** WHAT THIS TASK INVOLVES **
Every line between the top of the data below and the line with "(saved_tree_defined d Hinv", both ends included, must be retyped exactly.

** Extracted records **
+-------+

Lemma restart_ok n time time' sh d fs :
  broker_inv None d → storable d → savable d → fits_format time sh d →
  ∃ d', restart n time time' sh d fs = Some (MOSQ_ERR_SUCCESS, d') ∧ restored d time d'.
Proof.
  intros Hinv Hst Hs Hfit. destruct (saved_first_defined d Hinv sh) as [k1 H1], (saved_clients_defined d Hinv Hs time) as [k2 H2],
    (saved_tree_defined d Hinv Hs) as [k3 H3].
  assert (Hk : snapshot d time sh = Some (k1 ++ k2 ++ k3)) by (unfold snapshot; by rewrite H1, H2, H3).
  unfold fits_format in Hfit. rewrite Hk in Hfit.
  destruct (restore_all E d time Hinv Hst n sh _ Hk) as (l' & Hall & Hre). exists (ld_db l'). split; [|done].
  unfold restart. destruct (backup_ok (Disk false false None false stdio) time sh d fs k1 k2 k3 H1 H2 H3) as (noticed & Hnw & Hb).
  rewrite Hb. destruct noticed; [by destruct (nw_room _ _ _ Hnw eq_refl) as (? & ? & _)|].
  unfold backup_result. cbv zeta. cbn [unlink_fails fopen_fails disk_room rename_fails orb mbind option_bind db_file].
  unfold db_open_restored. rewrite (surjective_pairing (mqtt3_db_open n)). unfold mqtt3_db_restore, returns, bind.
  pose proof (restore_header_ok E time' _ (Loading (mqtt3_db_open n).2 []) Hfit) as Hr. rewrite Hall in Hr. destruct Hr as [f Hf].
  rewrite Hf. done.
Qed.

(** C15: sessions survive a restart. When the broker is saved and one is started
    from the file, a client has a session exactly if it had one that was not a
    clean session, and it is the same: id, last message id, time of
    disconnection (or that of the backup) and the queue, in order, with the
    id, QoS, flags, direction, state and content of each message. Only
    messages of [$SYS] are missing from it, and the counters of messages,
    which are 0. This is for a broker that is consistent and that the format
    can hold: the stored messages have distinct ids, no kept session has a
    message whose topic was refused, every length fits its field, and the
    retained messages are under plain topics or [$SYS] ([storable]). *)
Theorem restart_sessions n time time' sh d fs :
  broker_inv None d → storable d → savable d → fits_format time sh d →
  ∃ d', restart n time time' sh d fs = Some (MOSQ_ERR_SUCCESS, d') ∧
    ∀ cid, session_at d' cid = kept_session d time cid.
Proof.
  intros Hinv Hst Hs Hf. destruct (restart_ok n time time' sh d fs Hinv Hst Hs Hf) as (d' & Hrun & Hre).
  exists d'. split; [done|]. apply Hre.
Qed.

(** C16: the subscriptions and the retained messages survive a restart. At every
    place of the tree, a client is subscribed with a QoS exactly if it was and
    its session is kept, and the retained message is the one that was there,
    except for those of [$SYS], which are not saved; nothing else is in the
    tree. As in [restart_sessions], the broker is one that the format can hold;
    that excludes retained messages under other topics that start with [$],
    which are lost. *)
Theorem restart_tree n time time' sh d fs :
  broker_inv None d → storable d → savable d → fits_format time sh d →
  ∃ d', restart n time time' sh d fs = Some (MOSQ_ERR_SUCCESS, d') ∧
    (∀ p cid, subscribed d' p cid = kept_subscribed d p cid) ∧
    ∀ p, retained_content d' p = saved_content d (retained_at d p).
Proof.
  intros Hinv Hst Hs Hf. destruct (restart_ok n time time' sh d fs Hinv Hst Hs Hf) as (d' & Hrun & Hre).
  exists d'. split; [done|]. split; apply Hre.
Qed.

Lemma recounted_same d' : (∀ c x, contexts d' !! c = Some x → recount x = x) → recounted d' = d'.
Proof.
  intros Hall. unfold recounted, set_contexts. destruct d' as [ctxs]. cbn in *. f_equal. apply map_eq. intros c.
  rewrite lookup_fmap. destruct (ctxs !! c) as [x|] eqn:Hx; [|done]. cbn. f_equal. eauto.
Qed.

(** C17: what is read from the file of a consistent broker is a well-formed
    broker: every context has an id of its own and is found under it, and all
    references between contexts, tree and store and all counts of references
    are right. Only the counters of the queues are not; where no session that
    is kept has messages, they are too, and the broker is one from which every
    run is safe. *)
Theorem restart_consistent n time time' sh d fs :
  broker_inv None d → storable d → savable d → fits_format time sh d →
  ∃ d', restart n time time' sh d fs = Some (MOSQ_ERR_SUCCESS, d') ∧
    (∀ c x, contexts d' !! c = Some x → ∃ i, id x = Some i ∧ find_client i d' = Some c) ∧
    broker_inv None (recounted d') ∧
    ((∀ c x, contexts d !! c = Some x → clean_session x = false → msgs x = []) → broker_inv None d').
Proof.
  intros Hinv Hst Hs Hf. destruct (restart_ok n time time' sh d fs Hinv Hst Hs Hf) as (d' & Hrun & Hre).
  exists d'. split; [done|]. assert (Hid : ∀ c x, contexts d' !! c = Some x → ∃ i, id x = Some i ∧ find_client i d' = Some c).
  { intros c x Hx. destruct (re_named _ _ _ Hre c x Hx) as [i Hi]. exists i. split; [done|].
    apply (find_client_in i c (recounted d')); [apply (bi_tables _ _ (re_inv _ _ _ Hre))|]. exists (recount x). by rewrite (recounted_lookup _ _ _ Hx). }
  split; [done|]. split; [apply Hre|]. intros Hno. rewrite <-(recounted_same d'); [apply Hre|].
  intros c x Hx. destruct (Hid c x Hx) as (i & Hi & Hfc). pose proof (re_sessions _ _ _ Hre i) as Hses.
  unfold session_at, kept_session in Hses. rewrite Hfc in Hses. cbn [mbind option_bind] in Hses. rewrite Hx in Hses. cbn [mbind option_bind] in Hses.
  destruct (find_client i d) as [c0|]; [|done]. cbn [mbind option_bind] in Hses. destruct (contexts d !! c0) as [x0|] eqn:Hx0; [|done].
  cbn [mbind option_bind] in Hses. destruct (clean_session x0) eqn:Hcl; [done|]. apply (inj Some) in Hses.
  unfold session_of, saved_session in Hses. rewrite (Hno c0 x0 Hx0 Hcl) in Hses. injection Hses as _ _ _ _ H1 H2 Hm.
  apply fmap_nil_inv in Hm. unfold recount. rewrite Hm. destruct x. cbn in *. by subst.
Qed.
End restarts.

(** ** An example *)

Definition empty_disk : files := Files None None.
(** A disk with room for [r] bytes; a buffer of 4096 bytes, or one of 16. *)
Definition full_disk (size r : nat) : disk := Disk false false (Some r) false (stdio_buffer size).

(** The length of the file that is left. *)
Definition file_length (D : disk) (d : db) : option nat :=
  '(_, fs) ← mqtt3_db_backup D true 1000 true d (Files (Some [1]) None); length <$> db_file fs.

(** On a disk that is full, a file that is cut replaces the old one: the whole
    file, 173 bytes, is in the buffer until it is closed. With a small buffer
    the old file, of one byte, is kept when the stored messages do not fit. *)
Lemma backup_outcome_witness :
  let d := after (kept_events ++ kept_message) in
  (∃ first rest noticed, saved_first d true = Some first ∧ snapshot d 1000 true = Some (first ++ rest) ∧
    noticed_when (full_disk 4096 100) (header ++ encode_all first) noticed ∧
    mqtt3_db_backup (full_disk 4096 100) true 1000 true d (Files (Some [1]) None) =
      Some (backup_result (full_disk 4096 100) (header ++ encode_all (first ++ rest)) noticed (Files (Some [1]) None))) ∧
  file_length (full_disk 4096 100) d = Some 100%nat ∧ file_length (full_disk 4096 1000) d = Some 173%nat ∧
  file_length (full_disk 16 60) d = Some 1%nat.
Proof.
  intros d. split; [|vm_compute; auto]. apply (backup_outcome (full_disk 4096 100) 1000 true d (Files (Some [1]) None));
    [apply after_ok; by_compute|by_compute].
Defined.

Lemma restart_sessions_witness :
  let d := after (kept_events ++ kept_message) in
  ∃ d', restart sample_env (H := open_access) (stdio_buffer 64) 1 1000 2000 true d empty_disk = Some (MOSQ_ERR_SUCCESS, d') ∧
    session_at d' [97] = Some (Some [97], false, 1, 1000, (0, 0),
      [(1, 1, false, mosq_md_out, mosq_ms_queued, false, Some (2, [98], Some [116], [104; 105], 7, 0, 1, false))]) ∧
    session_at d' [98] = None.
Proof.
  intros d. destruct (restart_sessions sample_env (H := open_access) (stdio_buffer 64) 1 1000 2000 true d empty_disk) as (d' & Hrun & Hs);
    [apply after_ok; by_compute|by_compute..|].
  exists d'. split; [exact Hrun|]. rewrite !Hs. split; vm_compute; reflexivity.
Defined.

Lemma restart_tree_witness :
  let d := after (kept_events ++ kept_message) in
  ∃ d', restart sample_env (H := open_access) (stdio_buffer 64) 1 1000 2000 true d empty_disk = Some (MOSQ_ERR_SUCCESS, d') ∧
    subscribed d' (sub_path (str "t")) [97] = Some 1 ∧ subscribed d' (sub_path (str "t")) [98] = None ∧
    retained_content d' (sub_path (str "u")) = Some (1, [98], Some [117], [104; 105], 0, 0, 0, true).
Proof.
  intros d. destruct (restart_tree sample_env (H := open_access) (stdio_buffer 64) 1 1000 2000 true d empty_disk) as (d' & Hrun & Hs & Hr);
    [apply after_ok; by_compute|by_compute..|].
  exists d'. split; [exact Hrun|]. rewrite !Hs, Hr. split_and!; vm_compute; reflexivity.
Defined.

+-------+

** ANSWER SECTION **
Lemma restart_ok n time time' sh d fs :
  broker_inv None d → storable d → savable d → fits_format time sh d →
  ∃ d', restart n time time' sh d fs = Some (MOSQ_ERR_SUCCESS, d') ∧ restored d time d'.
Proof.
  intros Hinv Hst Hs Hfit. destruct (saved_first_defined d Hinv sh) as [k1 H1], (saved_clients_defined d Hinv Hs time) as [k2 H2],
    (saved_tree_defined d Hinv Hs) as [k3 H3].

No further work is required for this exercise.